CDC Says Flu Vaccine Should Be More Effective This Season
Last year's flu vaccine didn't work very well. This year's version should do a much better job protecting people against the flu, federal health officials said Thursday.
An analysis of the most common strains of flu virus that are circulating in the United States and elsewhere found they match the strains included in this year's vaccine, the federal Centers for Disease Control and Prevention said.
The results will hopefully encourage more people to get their flu shots, CDC Director Thomas Frieden said during a news conference.
"Get vaccinated," Frieden said. "That's the best way to protect yourself, your family and your community against flu."

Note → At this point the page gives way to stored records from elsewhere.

Lemma disconnected_wf f now e : wf f -> time_ok now -> keeps (reconnect_disconnected f now e).
Proof.
  intros Hw Hnow. unfold reconnect_disconnected. destruct (state_in f [S_BACKOFF; _]); [auto with reconnect|].
  set (f1 := if state_in f _ then _ else _).
  assert (wf f1) as H1 by (unfold f1; destruct (state_in f _); auto with reconnect).
  destruct (back_off_ok f1 H1) as (b & -> & Hb). cbn [mbind outcome_bind].
  pose proof (may_retry_wf _ (set_backoff_wf _ _ H1 Hb)) as H2.
  destruct (reconnect_may_retry (set_backoff b f1)) as [r f2]. auto with reconnect.
Qed.

Lemma connecting_wf f now : wf f -> time_ok now -> keeps (reconnect_connecting f now).
Proof. intros. unfold reconnect_connecting. case_decide; auto with reconnect. Qed.

#[export] Hint Resolve retry_now_wf disconnected_wf connecting_wf : reconnect.

Lemma set_backoff_call_wf f min max :
  wf f -> min <= INT_MAX -> 0 <= max <= INT_MAX -> wf (reconnect_set_backoff f min max).
Proof.
  intros Hw Hmin Hmax. pose proof Hw as []. unfold reconnect_set_backoff, RECONNECT_DEFAULT_MAX_BACKOFF.
  set (f1 := set_max_backoff _ _).
  assert (exists mx, mx <= INT_MAX /\ 1000 <= mx /\ f1 = set_max_backoff mx (set_min_backoff (Z.max min 1000) f))
    as (mx & Hmx & Hmx' & ->).
  { eexists. split; [|split; [|reflexivity]]; destruct (Z.eqb_spec max 0); lia. }
  cbn [max_backoff min_backoff set_min_backoff set_max_backoff].
  set (f2 := if mx <? _ then _ else _).
  assert (wf f2) as H2 by (unfold f2; destruct (Z.ltb_spec mx (Z.max min 1000)); split; try done; cbn; lia).
  destruct (_ && _); [by apply set_backoff_wf|done].
Qed.
(* ===== verification/StpData.v ===== *)
(** * Spanning tree data (lib/stp.h, the structures and BPDU formats of lib/stp.c)

    A port is an index into the bridge's array of ports ([fin]), so the [struct stp_port *]
    of the code, which always points into that array, cannot be out of range here; a null
    pointer is [None].  An int is a [Z]; sums that can leave the range of int are wrapped. *)
From stdpp Require Export vector strings.
From S2P Require Export Prelude.

Local Open Scope Z_scope.

(** ** Constants *)

Definition STP_PROTOCOL_ID : Z := 0.
Definition STP_PROTOCOL_VERSION : Z := 0.
Definition STP_TYPE_CONFIG : Z := 0.
Definition STP_TYPE_TCN : Z := 128.
Definition STP_CONFIG_TOPOLOGY_CHANGE_ACK : Z := 128.
Definition STP_CONFIG_TOPOLOGY_CHANGE : Z := 1.

Definition STP_LLC_SSAP : Z := 66.
Definition STP_LLC_DSAP : Z := 66.
Definition STP_LLC_CNTL : Z := 3.
Definition STP_DEFAULT_BRIDGE_PRIORITY : Z := 32768.
Definition STP_DEFAULT_PORT_PRIORITY : Z := 128.
Definition STP_DEFAULT_MAX_AGE : Z := 20000.
Definition STP_DEFAULT_HELLO_TIME : Z := 2000.
Definition STP_DEFAULT_FWD_DELAY : Z := 15000.
Definition MESSAGE_AGE_INCREMENT : Z := 1.
Definition eth_addr_stp : list Z := [1; 128; 194; 0; 0; 0].

Notation STP_MAX_PORTS := 255%nat.

(** enum stp_state: the code tests sets of states with bit masks.  A freshly allocated port
    holds 0, which is none of them. *)
Abbreviation STP_DISABLED := 1.
Abbreviation STP_LISTENING := 2.
Abbreviation STP_LEARNING := 4.
Abbreviation STP_FORWARDING := 8.
Abbreviation STP_BLOCKING := 16.

Inductive stp_role :=
  | STP_ROLE_ROOT | STP_ROLE_DESIGNATED | STP_ROLE_ALTERNATE | STP_ROLE_DISABLED.

#[export] Instance stp_role_eq_dec : EqDecision stp_role.
Proof. solve_decision. Defined.

Definition stp_forward_in_state (state : Z) : bool :=
  negb (Z.land state (Z.lor STP_DISABLED STP_FORWARDING) =? 0).
Definition stp_learn_in_state (state : Z) : bool :=
  negb (Z.land state (Z.lor (Z.lor STP_DISABLED STP_LEARNING) STP_FORWARDING) =? 0).

Definition stp_state_name (state : Z) : outcome string :=
  if state =? STP_DISABLED then Ret "disabled"%string
  else if state =? STP_LISTENING then Ret "listening"%string
  else if state =? STP_LEARNING then Ret "learning"%string
  else if state =? STP_FORWARDING then Ret "forwarding"%string
  else if state =? STP_BLOCKING then Ret "blocking"%string
  else Stuck AssertFail.

Definition stp_role_name (role : stp_role) : string :=
  match role with
  | STP_ROLE_ROOT => "root"
  | STP_ROLE_DESIGNATED => "designated"
  | STP_ROLE_ALTERNATE => "alternate"
  | STP_ROLE_DISABLED => "disabled"
  end.

(** ** Timers, in ticks of 1/256 s *)

Record stp_timer := MkTimer { t_active : bool; t_value : Z }.

Definition stp_start_timer (value : Z) (timer : stp_timer) : stp_timer := MkTimer true value.
Definition stp_stop_timer (timer : stp_timer) : stp_timer := MkTimer false (t_value timer).

(** The new timer, and whether it has just expired. *)
Definition stp_timer_expired (timer : stp_timer) (elapsed timeout : Z) : stp_timer * bool :=
  if t_active timer then
    let v := s32 (t_value timer + elapsed) in
    if timeout <=? v then (MkTimer false v, true) else (MkTimer true v, false)
  else (timer, false).
(** What a tick does to the state of port [i]. *)
Lemma tick_state i ms s :
  let e := (tick_elapsed ms (elapsed_remainder s)).1 in
  let s' := stp_tick ms s in
  unpromoted i s s'
  \/ exists s1, unpromoted i s s1 /\ enabled s1 i = true
       /\ (p_state (port s' i) = STP_LEARNING \/ p_state (port s' i) = STP_FORWARDING ->
           p_state (port s' i) = promoted (p_state (port s1 i)) (delay_expired e i s1))
       /\ forward_delay s' = forward_delay s1.
Proof.
  cbv zeta. pose proof (tick_split ms s) as E. destruct (tick_elapsed _ _) as [e r]. cbn [fst]. rewrite E.
  set (s0 := with_elapsed_remainder r s) in *.
  assert (unpromoted i s s0) as Hr by (by apply unpromoted_loose).
  destruct (e =? 0); [by left|].
  assert (unpromoted i s (tick_start e s0)) as H0
    by (etransitivity; [exact Hr|apply (tick_start_rel (unpromoted i))]).
  destruct (for_each_at (calm i) (delay_step e) i (tick_start e s0)) as (s1 & [H1 F1] & [H2 F2]).
  { intros p s1 Hp He. split; [by apply delay_step_unpromoted|apply delay_step_forward_delay]. }
  assert (unpromoted i s s1) as H by (by etransitivity).
  destruct (enabled s1 i) eqn:He; [right|left; by etransitivity].
  exists s1. split_and!; [done|done| |by rewrite F2, delay_step_forward_delay].
  intros Hs. destruct H2 as [_ H2]. destruct (H2 Hs) as [-> _].
  rewrite delay_step_state. by rewrite decide_True.
Qed.

(** *** The rate limit *)

Lemma delay_step_limited_other i elapsed p s :
  p <> i -> enabled s p = true -> limited i s (delay_step elapsed p s).
Proof.
  intros Hp. apply delay_step_rel; [apply _|..]; intros.
  - by apply limited_upd.
  - apply limited_same; [done|]. by rewrite port_upd_ne.
  - apply set_port_state_limited.
Qed.

Lemma timer_expired_small t elapsed timeout :
  0 <= t_value t < 256 -> 0 <= elapsed < 2 ^ 30 ->
  stp_timer_expired t elapsed timeout
  = if t_active t then
      if timeout <=? t_value t + elapsed then (MkTimer false (t_value t + elapsed), true)
      else (MkTimer true (t_value t + elapsed), false)
    else (t, false).
Proof.
  intros H1 H2. unfold stp_timer_expired. destruct (t_active t); [|done]. rewrite swrap_small; [done|lia|lia].
Qed.

(** A state that has sent [256 * configs_on] more ticks' worth of BPDUs than its hold timer
    explains, by at most [e] ticks. *)
Definition limited_by (e : Z) (i : port_no) (s s' : stp) : Prop :=
  hold_ok s i ->
  hold_ok s' i
  /\ exists new, sent s' = sent s ++ new
       /\ 256 * Z.of_nat (configs_on i new) + hold_left s i <= hold_left s' i + e.

Lemma limited_by_around e i s1 s2 s3 s4 :
  limited i s1 s2 -> limited_by e i s2 s3 -> limited i s3 s4 -> limited_by e i s1 s4.
Proof.
  intros H1 H2 H3 H. destruct (H1 H) as (O2 & n1 & E1 & B1). destruct (H2 O2) as (O3 & n2 & E2 & B2).
  destruct (H3 O3) as (O4 & n3 & E3 & B3). split; [done|]. exists (n1 ++ n2 ++ n3).
  rewrite !configs_on_app, E3, E2, E1, !app_assoc. split; [done|lia].
Qed.

Lemma limited_limited_by i s s' : limited i s s' -> limited_by 0 i s s'.
Proof. intros H Hok. destruct (H Hok) as (? & new & ? & ?). split; [done|]. exists new. split; [done|lia]. Qed.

The CDC recommends annual flu vaccination for people 6 months and older. The flu season in the U.S. can start as early as October and stretch into May. Cases typically peak between December and February.
Public health officials were surprised last year when the dominant strain of circulating flu mutated after the flu vaccine had been formulated. As a result, the vaccine was only about 13 percent effective against the main strain. The flu vaccine is usually about 50 percent to 60 percent effective.
The poor protection provided by the vaccine contributed to last year's flu season being unusually hard on the elderly, Frieden said. Officials recorded the highest hospitalization rate from the flu among the elderly ever documented, Frieden said.
In addition to getting vaccinated, Frieden also urged people who get sick from the flu to stay home and to start taking antiviral drugs as soon as they can. Antiviral drugs can minimize the symptoms and help people get better faster, he said.